___ DATA FOR REVIEW ___

Lemma parse_field_text name l :
    plain name = true -> Forall (fun kv => well_formed 64 (snd kv)) l ->
    parse_json_u64_field (w ++ json_text w (JObj l) ++ w) name = json_field_u64 name l.
  Proof.
    intros Hname Hl. cbn [json_text].
    replace (map (fun '(k, v) => (quoted k ++ w ++ ":" ++ w ++ json_text w v ++ w)%string) l)
      with (map (member_text w) l) by (apply map_ext; by intros []).
    change (String.concat ("," ++ w) (map (member_text w) l))
      with (sep_text w (map (member_text w) l)).
    unfold parse_json_u64_field. append_norm.
    rewrite skip_ws_blank by done. rewrite at_char_cons. cbn [negb tail_string].
    append_norm.
    rewrite skip_ws_blank; [|done|by destruct l as [|[? ?] []]].
    destruct l as [|kv l].
    - cbn [map sep_text String.concat String.append field_loop String.length].
      unfold sep_text. cbn [map sep_text String.concat String.append field_loop String.length is_empty].
      rewrite at_char_cons. cbn [orb negb]. rewrite at_char_cons. cbn [negb tail_string].
      by destruct (is_empty _).
    - cbv zeta. rewrite <- fields_from_none.
      rewrite <- (field_loop_text name (S (String.length
        (sep_text w (map (member_text w) (kv :: l)) ++ String "}" w))) (kv :: l) None Hname);
        [|done|done|length_lia].
      reflexivity.
  Qed.
End FieldProofs.

(** ** Fuel *)

Lemma length_skip_ws s : (String.length (json_skip_ws s) <= String.length s)%nat.
Proof. induction s as [|c s IH]; cbn [json_skip_ws]; [done|]. destruct (isspace c); cbn [String.length]; lia. Qed.

Lemma length_tail s : (String.length (tail_string s) <= String.length s)%nat.
Proof. destruct s; cbn [tail_string String.length]; lia. Qed.

Lemma length_tail_at s c :
  code c <> 0 -> at_char s c = true -> (String.length (tail_string s) < String.length s)%nat.
Proof.
  intros Hc Hs. destruct s as [|d s]; [|simpl; lia]. unfold at_char in Hs. breflect.
  by change (0 = code c) in Hs.
Qed.

Lemma length_scan_body s body e r :
  scan_body s = Some (body, e, r) -> (String.length r < String.length s)%nat.
Proof.
  remember (String.length s) as n eqn:Hn. revert s body e r Hn.
  induction n as [n IH] using lt_wf_ind. intros s body e r -> H.
  assert (Hrec : forall s' b e' r', (String.length s' < String.length s)%nat ->
    scan_body s' = Some (b, e', r') -> (String.length r' < String.length s)%nat).
  { intros s' b e' r' Hlt Hs'. pose proof (IH _ Hlt s' b e' r' eq_refl Hs'). lia. }
  destruct s as [|c s1]; [done|]. cbn [scan_body] in H.
  repeat case_decide; repeat case_match; simplify_eq;
    solve [cbn [String.length]; lia | eapply Hrec; [|eassumption]; cbn [String.length]; lia].
Qed.

Lemma length_scan_string s body e r :
  json_scan_string s = Some (body, e, r) -> (String.length r < String.length s)%nat.
Proof.
  unfold json_scan_string. destruct (at_char s QUOTE) eqn:E; [|done]. cbn [negb]. intros H.
  apply length_scan_body in H. pose proof (length_tail s). lia.
Qed.

Lemma length_skip_digits s : (String.length (skip_digits s) <= String.length s)%nat.
Proof.
  unfold skip_digits. induction s as [|c s IH]; cbn [leading_digits]; [done|].
  destruct (isdigit c); [|done]. destruct (leading_digits s). cbn [snd String.length] in *. lia.
Qed.

Ltac length_facts :=
  repeat match goal with
  | H : Some _ = Some _ |- _ => injection H as <-
  | H : json_scan_string _ = Some _ |- _ => apply length_scan_string in H
  end;
  repeat match goal with
  | |- context [json_skip_ws ?s] => pose proof (length_skip_ws s); generalize dependent (json_skip_ws s); intros
  | H : context [json_skip_ws ?s] |- _ => pose proof (length_skip_ws s); generalize dependent (json_skip_ws s); intros
  | |- context [skip_digits ?s] => pose proof (length_skip_digits s); generalize dependent (skip_digits s); intros
  | |- context [tail_string ?s] => pose proof (length_tail s); generalize dependent (tail_string s); intros
  | H : context [tail_string ?s] |- _ => pose proof (length_tail s); generalize dependent (tail_string s); intros
  end.

Lemma length_skip_number s r :
  skip_number s = Some r -> (String.length r <= String.length s)%nat.
Proof.
  assert (Hi : forall p q, skip_integer p = Some q -> (String.length q <= String.length p)%nat).
  { intros p q H. unfold skip_integer in H. repeat case_match; try done; length_facts; lia. }
  assert (Hf : forall p q, skip_fraction p = Some q -> (String.length q <= String.length p)%nat).
  { intros p q H. unfold skip_fraction in H. repeat case_match; try done; length_facts; lia. }
  assert (He : forall p q, skip_exponent p = Some q -> (String.length q <= String.length p)%nat).
  { intros p q H. unfold skip_exponent in H. repeat case_match; try done; length_facts; lia. }
  unfold skip_number. intros H. apply bind_Some in H as (p & H1 & H).
  apply bind_Some in H as (q & H2 & H3). apply Hi in H1. apply Hf in H2. apply He in H3.
  destruct (at_char s "-"); length_facts; lia.
Qed.

Lemma length_skip fuel :
  (forall s d r, json_skip_value fuel s d = Some r -> (String.length r <= String.length s)%nat) /\
  (forall s d r, json_skip_members fuel s d = Some r -> (String.length r <= String.length s)%nat) /\
  (forall s d r, json_skip_elements fuel s d = Some r -> (String.length r <= String.length s)%nat).
Proof.
  induction fuel as [|fuel (IHv & IHm & IHe)]; [done|].
  split; [|split]; intros s d r H; cbn [json_skip_value json_skip_members json_skip_elements] in H.
  - assert (Hadv : forall n p, (String.length (advance n p) <= String.length p)%nat).
    { intros n. induction n as [|n IH]; intros p; cbn [advance]; [done|].
      pose proof (IH (tail_string p)). pose proof (length_tail p). lia. }
    pose proof (length_skip_ws s). set (p := json_skip_ws s) in *.
    repeat case_match; try done;
      repeat match goal with
      | H : json_skip_members _ _ _ = Some _ |- _ => apply IHm in H
      | H : json_skip_elements _ _ _ = Some _ |- _ => apply IHe in H
      | H : skip_number _ = Some _ |- _ => apply length_skip_number in H
      | H : Some (advance ?n ?p) = Some _ |- _ => injection H as <-; pose proof (Hadv n p)
      end; length_facts; lia.
  - repeat case_match; try done;
      repeat match goal with
      | H : json_skip_members _ _ _ = Some _ |- _ => apply IHm in H
      | H : json_skip_value _ _ _ = Some _ |- _ => apply IHv in H
      end; length_facts; lia.
  - repeat case_match; try done;
      repeat match goal with
      | H : json_skip_elements _ _ _ = Some _ |- _ => apply IHe in H
      | H : json_skip_value _ _ _ = Some _ |- _ => apply IHv in H
      end; length_facts; lia.
Qed.

(** Two amounts of fuel that reach [json_fuel] answer alike. *)
Lemma skip_fuel_irrelevant f1 : forall f2 s d,
  ((json_fuel s <= f1)%nat -> (json_fuel s <= f2)%nat ->
    json_skip_value f1 s d = json_skip_value f2 s d) /\
  ((json_fuel s <= f1)%nat -> (json_fuel s <= f2)%nat ->
    json_skip_members f1 s d = json_skip_members f2 s d) /\
  ((json_fuel s < f1)%nat -> (json_fuel s < f2)%nat ->
    json_skip_elements f1 s d = json_skip_elements f2 s d).
Proof.
  induction f1 as [|f1 IH]; [unfold json_fuel; repeat split; intros; lia|].
  assert (IHv : forall f2 s d, (json_fuel s <= f1)%nat -> (json_fuel s <= f2)%nat ->
    json_skip_value f1 s d = json_skip_value f2 s d) by (intros; by apply IH).
  assert (IHm : forall f2 s d, (json_fuel s <= f1)%nat -> (json_fuel s <= f2)%nat ->
    json_skip_members f1 s d = json_skip_members f2 s d) by (intros; by apply IH).
  assert (IHe : forall f2 s d, (json_fuel s < f1)%nat -> (json_fuel s < f2)%nat ->
    json_skip_elements f1 s d = json_skip_elements f2 s d) by (intros; by apply IH).
  clear IH. intros f2 s d. unfold json_fuel in *.
  split; [|split]; (destruct f2 as [|f2]; [intros; exfalso; lia|]); intros H1 H2;
    cbn [json_skip_value json_skip_members json_skip_elements].
  - destruct (64 <? d); [done|]. pose proof (length_skip_ws s). set (p := json_skip_ws s) in *.
    destruct (at_char p QUOTE); [done|].
    destruct (at_char p "{") eqn:E1.
    { apply length_tail_at in E1; [|done]. pose proof (length_skip_ws (tail_string p)).
      cbv zeta. destruct (at_char _ "}"); [done|]. apply IHm; lia. }
    destruct (at_char p "[") eqn:E2; [|done].
    apply length_tail_at in E2; [|done]. pose proof (length_skip_ws (tail_string p)).
    cbv zeta. destruct (at_char _ "]"); [done|]. apply IHe; lia.
  - destruct (json_scan_string s) as [[[body e] q]|] eqn:Es; [|done].
    apply length_scan_string in Es. cbv zeta. pose proof (length_skip_ws q).
    set (p := json_skip_ws q) in *. destruct (at_char p ":") eqn:E1; [|done].
    cbn [negb]. pose proof (length_tail p). rewrite (IHv f2) by lia.
    destruct (json_skip_value f2 _ _) as [v|] eqn:Ev; [|done].
    apply length_skip in Ev. pose proof (length_skip_ws v). set (u := json_skip_ws v) in *.
    destruct (at_char u "}"); [done|]. destruct (at_char u ",") eqn:E2; [|done].
    apply length_tail_at in E2; [|done]. pose proof (length_skip_ws (tail_string u)).
    cbn [negb]. apply IHm; lia.
  - rewrite (IHv f2) by lia. destruct (json_skip_value f2 _ _) as [v|] eqn:Ev; [|done].
    apply length_skip in Ev. pose proof (length_skip_ws v). cbv zeta. set (u := json_skip_ws v) in *.
    destruct (at_char u "]"); [done|]. destruct (at_char u ",") eqn:E2; [|done].
    apply length_tail_at in E2; [|done]. cbn [negb]. apply IHe; lia.
Qed.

___

EXERCISE GOAL. Starting with the first line above and ending with the line that holds "- cbv zeta. rewrite <- fields_from_none.", restate each line word for word and add nothing else.

COMPLETED EXERCISE.
Lemma parse_field_text name l :
    plain name = true -> Forall (fun kv => well_formed 64 (snd kv)) l ->
    parse_json_u64_field (w ++ json_text w (JObj l) ++ w) name = json_field_u64 name l.
  Proof.
    intros Hname Hl. cbn [json_text].
    replace (map (fun '(k, v) => (quoted k ++ w ++ ":" ++ w ++ json_text w v ++ w)%string) l)
      with (map (member_text w) l) by (apply map_ext; by intros []).
    change (String.concat ("," ++ w) (map (member_text w) l))
      with (sep_text w (map (member_text w) l)).
    unfold parse_json_u64_field. append_norm.
    rewrite skip_ws_blank by done. rewrite at_char_cons. cbn [negb tail_string].
    append_norm.
    rewrite skip_ws_blank; [|done|by destruct l as [|[? ?] []]].
    destruct l as [|kv l].
    - cbn [map sep_text String.concat String.append field_loop String.length].
      unfold sep_text. cbn [map sep_text String.concat String.append field_loop String.length is_empty].
      rewrite at_char_cons. cbn [orb negb]. rewrite at_char_cons. cbn [negb tail_string].
      by destruct (is_empty _).
    - cbv zeta. rewrite <- fields_from_none.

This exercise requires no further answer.